B minor Mass
Saturday 25 March 2017, 7.30pm
J S Bach: Mass in B minor
Ruby Hughes, Soprano
Robin Blaze, Counter-tenor
Andrew Staples, Tenor
Benjamin Bevan, Bass
Andrew Lumsden, Conductor
About this Event
J. S. Bach's Mass in B Minor is one of the great cornerstones of the choral repertoire. Composed at the end of his life, the Mass draws upon material composed much earlier and reworked into a monumental masterpiece. The reasons for its composition remain a mystery - it is too long for any sacred usage and no record survives as to why Bach wrote it. What we see in it today is a summation of Bach's art, an encyclopaedia of his compositional skills. From the solemnity of the Kyrie and the deliberately old-fashioned style of the Credo opening through to the joy of the Gloria and sheer brilliance of the Sanctus, Bach presents us with art at the service of, and in praise of God.

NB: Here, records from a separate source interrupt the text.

(* ===== verification/Collab.v ===== *)
(** * Collab: editing a file together (application/src/server/collab/mod.rs, manager.rs)

    A session holds the shared document of a file and the connections that
    edit it.  The document is a replicated text of the crate yrs.  Sessions
    are shared by reference: a save keeps working on the session it took even
    when the map has moved on, so the state is a heap of sessions and a map
    from files to them.  Each operation below is one turn; a save, which holds
    the save lock of its session over its writing, is three turns. *)
From S2P Require Import Prelude Paths Utf8.
Local Open Scope string_scope.
Local Open Scope list_scope.
Local Open Scope Z_scope.

(** ** Third-party code *)

(** yrs: the document with its one text, and updates of it. *)
Class Ydoc (D U : Type) : Type := {
  doc_new : bytes → D;
  get_string : D → bytes;
  text_len : D → Z;
  encode_full_state : D → bytes;
  decode_v1 : bytes → option U;
  yrs_apply : U → D → option D;
}.
Class YdocLaws (D U : Type) `{Ydoc D U} : Prop := {
  get_string_new s : get_string (doc_new s) = s;
}.
(** blake3, and its hexadecimal digits *)
Class Blake3 (H : Type) : Type := { blake3 : bytes → H; to_hex : H → string }.
(** The base64 engine *)
Class Base64 : Type := { base64_decode : string → option bytes; base64_encode : bytes → string }.

(** ** Data *)

Inductive CollabError : Type :=
  | User (message : string)
  | Internal
  | Panic.

Record ConflictState (H : Type) : Type := mk_ConflictState { cf_hash : option H; cf_deleted : bool }.
Arguments mk_ConflictState {H} _ _.
Arguments cf_hash {H} _.
Arguments cf_deleted {H} _.
#[export] Instance conflict_eq {H} `{EqDecision H} : EqDecision (ConflictState H).
Proof. solve_decision. Defined.

Record Participant : Type := mk_Participant { pt_user : Z; pt_name : string; pt_avatar : option string }.

Record CollabDoc (D H : Type) : Type := mk_CollabDoc { cd_doc : D; cd_applied_update_bytes : Z; cd_disk_hash : H }.
Arguments mk_CollabDoc {D H} _ _ _.
Arguments cd_doc {D H} _.
Arguments cd_applied_update_bytes {D H} _.
Arguments cd_disk_hash {D H} _.

(** What is sent to a connection. *)
Inductive Message (H : Type) : Type :=
  | FileCollabSync (path : bytes) (state : string) (dirty : bool) (conflict : option (ConflictState H))
  | FileCollabParticipants (path : bytes) (participants : list Participant)
  | FileCollabUpdate (path : bytes) (update : string)
  | FileCollabAwareness (path : bytes) (payload : string)
  | FileCollabConflict (path : bytes) (conflict : option (ConflictState H))
  | FileCollabSaved (path : bytes) (user : Z) (revision_id : option Z)
  | FileCollabResync (path : bytes).
Arguments FileCollabSync {H} _ _ _ _.
Arguments FileCollabParticipants {H} _ _.
Arguments FileCollabUpdate {H} _ _.
Arguments FileCollabAwareness {H} _ _.
Arguments FileCollabConflict {H} _ _.
Arguments FileCollabSaved {H} _ _ _.
Arguments FileCollabResync {H} _.

(** A save between its turns: what it is about to write. *)
Record SaveTask : Type := mk_SaveTask {
  sv_connection : Z;
  sv_user : Z;
  sv_key : bytes;
  sv_path : bytes;
  sv_content : bytes;
  sv_before : option bytes;
  sv_written : bool;
}.

(** A save or reload that waits for the save lock of its session. *)
Inductive LockRequest : Type :=
  | SaveRequest (connection user : Z) (key path parent : bytes) (force : bool) (expected_hash : option string)
  | ReloadRequest (key : bytes).

Record CollabSession (D H : Type) : Type := mk_CollabSession {
  ss_path : bytes;
  ss_abs_path : bytes;
  ss_doc : CollabDoc D H;
  ss_poisoned : bool;
  ss_dirty : bool;
  ss_conflict : option (ConflictState H);
  ss_participants : gmap Z Participant;
  ss_save_lock : option SaveTask;
  ss_last_mtime : option Z;
  ss_reported_unreadable : bool;
}.
Arguments mk_CollabSession {D H} _ _ _ _ _ _ _ _ _ _.
Arguments ss_path {D H} _.
Arguments ss_abs_path {D H} _.
Arguments ss_doc {D H} _.
Arguments ss_poisoned {D H} _.
Arguments ss_dirty {D H} _.
Arguments ss_conflict {D H} _.
Arguments ss_participants {D H} _.
Arguments ss_save_lock {D H} _.
Arguments ss_last_mtime {D H} _.
Arguments ss_reported_unreadable {D H} _.

(** [system.file_collaboration] and [system.file_history] *)
Record CollabConfig : Type := mk_CollabConfig {
  cc_enabled : bool;
  cc_file_size_cap : Z;
  cc_max_sessions_per_server : Z;
  cc_max_sessions_per_connection : Z;
  cc_history_enabled : bool;
  cc_history_file_size_cap : Z;
}.

Record FileMetadata : Type := mk_FileMetadata { md_is_file : bool; md_size : Z; md_modified : option Z }.

(** The server around the sessions: its file system, its disk usage, its
    history of edits and its activity log. *)
Class CollabWorld (W : Type) : Type := {
  resolve_writable_fs : bytes → W → (bytes * bool) * W;
  is_ignored : bytes → W → bool;
  async_canonicalize : bytes → W → option bytes * W;
  relative_path : bytes → bytes;
  async_metadata : bytes → W → option FileMetadata * W;
  async_read_file : bytes → W → option (Z * option bytes) * W;
  async_allocate_in_path : bytes → Z → W → bool * W;
  async_write_file : bytes → bytes → W → result unit unit * W;
  record_edit : bytes → option bytes → bytes → Z → W → option Z * W;
  log_file_write : bytes → option Z → Z → W → W;
}.

Record CollabManager (D H W : Type) : Type := mk_CollabManager {
  cm_heap : gmap nat (CollabSession D H);
  cm_sessions : gmap bytes nat;
  cm_connections : gmap Z (gset bytes);
  cm_pending_updates : gmap (Z * bytes) bytes;
  cm_pending_teardowns : gset bytes;
  cm_waiting : list (nat * LockRequest);
  cm_sent : list (Z * Message H);
  cm_world : W;
}.
Arguments mk_CollabManager {D H W} _ _ _ _ _ _ _ _.
Arguments cm_waiting {D H W} _.
Arguments cm_heap {D H W} _.
Arguments cm_sessions {D H W} _.
Arguments cm_connections {D H W} _.
Arguments cm_pending_updates {D H W} _.
Arguments cm_pending_teardowns {D H W} _.
Arguments cm_sent {D H W} _.
Arguments cm_world {D H W} _.

(** [Path::file_name] *)
Definition file_name (p : bytes) : option bytes :=
  match list.last (components p) with Some (Component.Normal name) => Some name | _ => None end.

(** [String::truncate], which panics inside a character *)
Definition is_char_boundary (s : bytes) (n : Z) : bool :=
  (n =? 0) || (n =? zlen s) || match s !! Z.to_nat n with Some b => negb (is_continuation b) | None => false end.
Definition string_truncate (n : Z) (s : bytes) : option bytes :=
  if n <=? zlen s then (if is_char_boundary s n then Some (ztake n s) else None) else Some s.

Section manager.
Context {D U H W : Type} {YD : Ydoc D U} {HE : EqDecision H} {BL : Blake3 H} {B64 : Base64} {CW : CollabWorld W}.
Context (config : CollabConfig).

Notation "'manager'" := (CollabManager D H W).
Notation "'session'" := (CollabSession D H).
Notation "'M' A" := (stt (CollabManager D H W) CollabError A) (at level 10).

(** *** State access *)

Definition CollabDoc_new (content : bytes) : CollabDoc D H := mk_CollabDoc (doc_new content) 0 (blake3 content).
Definition content_of (doc : CollabDoc D H) : bytes := get_string (cd_doc doc).

Definition set_doc (doc : CollabDoc D H) (s : session) : session :=
  mk_CollabSession (ss_path s) (ss_abs_path s) doc (ss_poisoned s) (ss_dirty s) (ss_conflict s) (ss_participants s) (ss_save_lock s)
    (ss_last_mtime s) (ss_reported_unreadable s).
Definition set_dirty (b : bool) (s : session) : session :=
  mk_CollabSession (ss_path s) (ss_abs_path s) (ss_doc s) (ss_poisoned s) b (ss_conflict s) (ss_participants s) (ss_save_lock s)
    (ss_last_mtime s) (ss_reported_unreadable s).
Definition set_conflict (c : option (ConflictState H)) (s : session) : session :=
  mk_CollabSession (ss_path s) (ss_abs_path s) (ss_doc s) (ss_poisoned s) (ss_dirty s) c (ss_participants s) (ss_save_lock s)
    (ss_last_mtime s) (ss_reported_unreadable s).
Definition set_participants (p : gmap Z Participant) (s : session) : session :=
  mk_CollabSession (ss_path s) (ss_abs_path s) (ss_doc s) (ss_poisoned s) (ss_dirty s) (ss_conflict s) p (ss_save_lock s)
    (ss_last_mtime s) (ss_reported_unreadable s).
Definition set_save_lock (t : option SaveTask) (s : session) : session :=
  mk_CollabSession (ss_path s) (ss_abs_path s) (ss_doc s) (ss_poisoned s) (ss_dirty s) (ss_conflict s) (ss_participants s) t
    (ss_last_mtime s) (ss_reported_unreadable s).
Definition set_poisoned (s : session) : session :=
  mk_CollabSession (ss_path s) (ss_abs_path s) (ss_doc s) true (ss_dirty s) (ss_conflict s) (ss_participants s) (ss_save_lock s)
    (ss_last_mtime s) (ss_reported_unreadable s).
Definition set_reconciler (last_mtime : option Z) (reported_unreadable : bool) (s : session) : session :=
  mk_CollabSession (ss_path s) (ss_abs_path s) (ss_doc s) (ss_poisoned s) (ss_dirty s) (ss_conflict s) (ss_participants s) (ss_save_lock s)
    last_mtime reported_unreadable.

Definition with_heap (f : gmap nat session → gmap nat session) (m : manager) : manager :=
  mk_CollabManager (f (cm_heap m)) (cm_sessions m) (cm_connections m) (cm_pending_updates m) (cm_pending_teardowns m) (cm_waiting m) (cm_sent m) (cm_world m).
Definition with_sessions (f : gmap bytes nat → gmap bytes nat) (m : manager) : manager :=
  mk_CollabManager (cm_heap m) (f (cm_sessions m)) (cm_connections m) (cm_pending_updates m) (cm_pending_teardowns m) (cm_waiting m) (cm_sent m) (cm_world m).
Definition with_connections (f : gmap Z (gset bytes) → gmap Z (gset bytes)) (m : manager) : manager :=
  mk_CollabManager (cm_heap m) (cm_sessions m) (f (cm_connections m)) (cm_pending_updates m) (cm_pending_teardowns m) (cm_waiting m) (cm_sent m) (cm_world m).
Definition with_pending_updates (f : gmap (Z * bytes) bytes → gmap (Z * bytes) bytes) (m : manager) : manager :=
  mk_CollabManager (cm_heap m) (cm_sessions m) (cm_connections m) (f (cm_pending_updates m)) (cm_pending_teardowns m) (cm_waiting m) (cm_sent m) (cm_world m).
Definition with_pending_teardowns (f : gset bytes → gset bytes) (m : manager) : manager :=
  mk_CollabManager (cm_heap m) (cm_sessions m) (cm_connections m) (cm_pending_updates m) (f (cm_pending_teardowns m)) (cm_waiting m) (cm_sent m) (cm_world m).

Definition with_waiting (f : list (nat * LockRequest) → list (nat * LockRequest)) (m : manager) : manager :=
  mk_CollabManager (cm_heap m) (cm_sessions m) (cm_connections m) (cm_pending_updates m) (cm_pending_teardowns m) (f (cm_waiting m)) (cm_sent m) (cm_world m).

Definition on_world {A} (f : W → A * W) : M A := λ m,
  let '(a, w) := f (cm_world m) in
  (Ok a, mk_CollabManager (cm_heap m) (cm_sessions m) (cm_connections m) (cm_pending_updates m) (cm_pending_teardowns m) (cm_waiting m) (cm_sent m) w).
Definition user_error {A} (message : string) : M A := throw (User message).

(** The session behind a reference; a reference is never dangling. *)
Definition get_session (sid : nat) : M session := λ m,
  match cm_heap m !! sid with Some s => (Ok s, m) | None => (Err Internal, m) end.
Definition update_session (sid : nat) (f : session → session) : M unit := modify (with_heap (alter f sid)).
(** [doc.lock().expect("collab doc lock poisoned")] *)
Definition lock_doc (sid : nat) : M (CollabDoc D H) :=
  s ← get_session sid;
  if ss_poisoned s then throw Panic else mret (ss_doc s).

(** *** Broadcasts *)

Definition send_message (connection : Z) (message : Message H) : M unit := modify (λ m,
  mk_CollabManager (cm_heap m) (cm_sessions m) (cm_connections m) (cm_pending_updates m) (cm_pending_teardowns m) (cm_waiting m)
    (cm_sent m ++ [(connection, message)]) (cm_world m)).
Definition broadcast (sid : nat) (except : option Z) (message : Message H) : M unit :=
  s ← get_session sid;
  foreach (λ connection, if bool_decide (Some connection = except) then mret tt else send_message connection message)
    (map fst (map_to_list (ss_participants s))).
Definition broadcast_conflict (sid : nat) (state : option (ConflictState H)) : M unit :=
  s ← get_session sid; broadcast sid None (FileCollabConflict (ss_path s) state).
Definition broadcast_resync (sid : nat) : M unit :=
  s ← get_session sid; broadcast sid None (FileCollabResync (ss_path s)).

It is fitting, in this 500th anniversary year of Martin Luther nailing his 95 theses to the chapel door in Wittenberg, an event seen as the start of the Protestant Reformation, that the Waynflete Singers should present one of the greatest works by one of the greatest Lutheran composers. The Protestants of Leipzig were used to hearing elements of the Catholic Mass as part of their special feast-day services but, even if they had heard parts of the B Minor Mass, they never had the opportunity to hear it in its entirety.
The Waynflete Singers joined the wonderful Florilegium under the inspired direction of Andrew Lumsden and the audience experienced one of Western culture's blazing masterpieces in the ancient surroundings of Winchester Cathedral.
The following review appeared in the Hampshire Chronicle, submitted by Derek Beck
A notice promoting the first 19th century edition of Bach's B minor Mass described it as "the Greatest Work of Art of All Times and Nations". It is sobering to think that the composer never heard a complete performance of this fabulously intricate yet commandingly structured and vast creation. He would have appreciated the power and conviction evident from all participants in the Cathedral's recent concert by the Waynflete Singers plus soloists and Florilegium period band. This was the 25th collaboration between choir and orchestra since 1996.
Bach might not have anticipated a choir of over 100 voices but conductor Andrew Lumsden had prepared them thoroughly and by adopting slightly exaggerated phrasings in several movements (as in the opening Kyrie and later in Cum Sancto Spiritu) he achieved clarity and considerable rhythmic verve throughout. The fastest tempi rarely fazed the singers and helped propel the music forward over its lengthy span. Guests reinforced the tenor section with impressive results but truly thrilling were the many soprano chorus climaxes, radiant in that acoustic even when frequently divided in two. For much of the Mass the ladies were joined by sixteen of the Cathedral's Girl Choristers. All were remarkably responsive to Mr Lumsden's minimal indications of tempo changes and dynamic nuances.
Equally persuasive were the contributions of four excellent soloists each of whom seemed positively to relish the wonders of this great work. Soprano Ruby Hughes, counter tenor Robin Blaze, tenor Andrew Staples and bass Benjamin Bevan all controlled Bach's long lines and integrated superbly with the fine obbligato soloists in the Florilegium orchestra. Perhaps for listeners at a distance it would have been preferable to use fewer instruments (particularly in bass registers) when accompanying such busy vocal solos, reserving the full ensemble for supporting the choruses.
This monumental musical canvas taxes the musicality and stamina of all its interpreters who on this occasion rose magnificently to the challenge.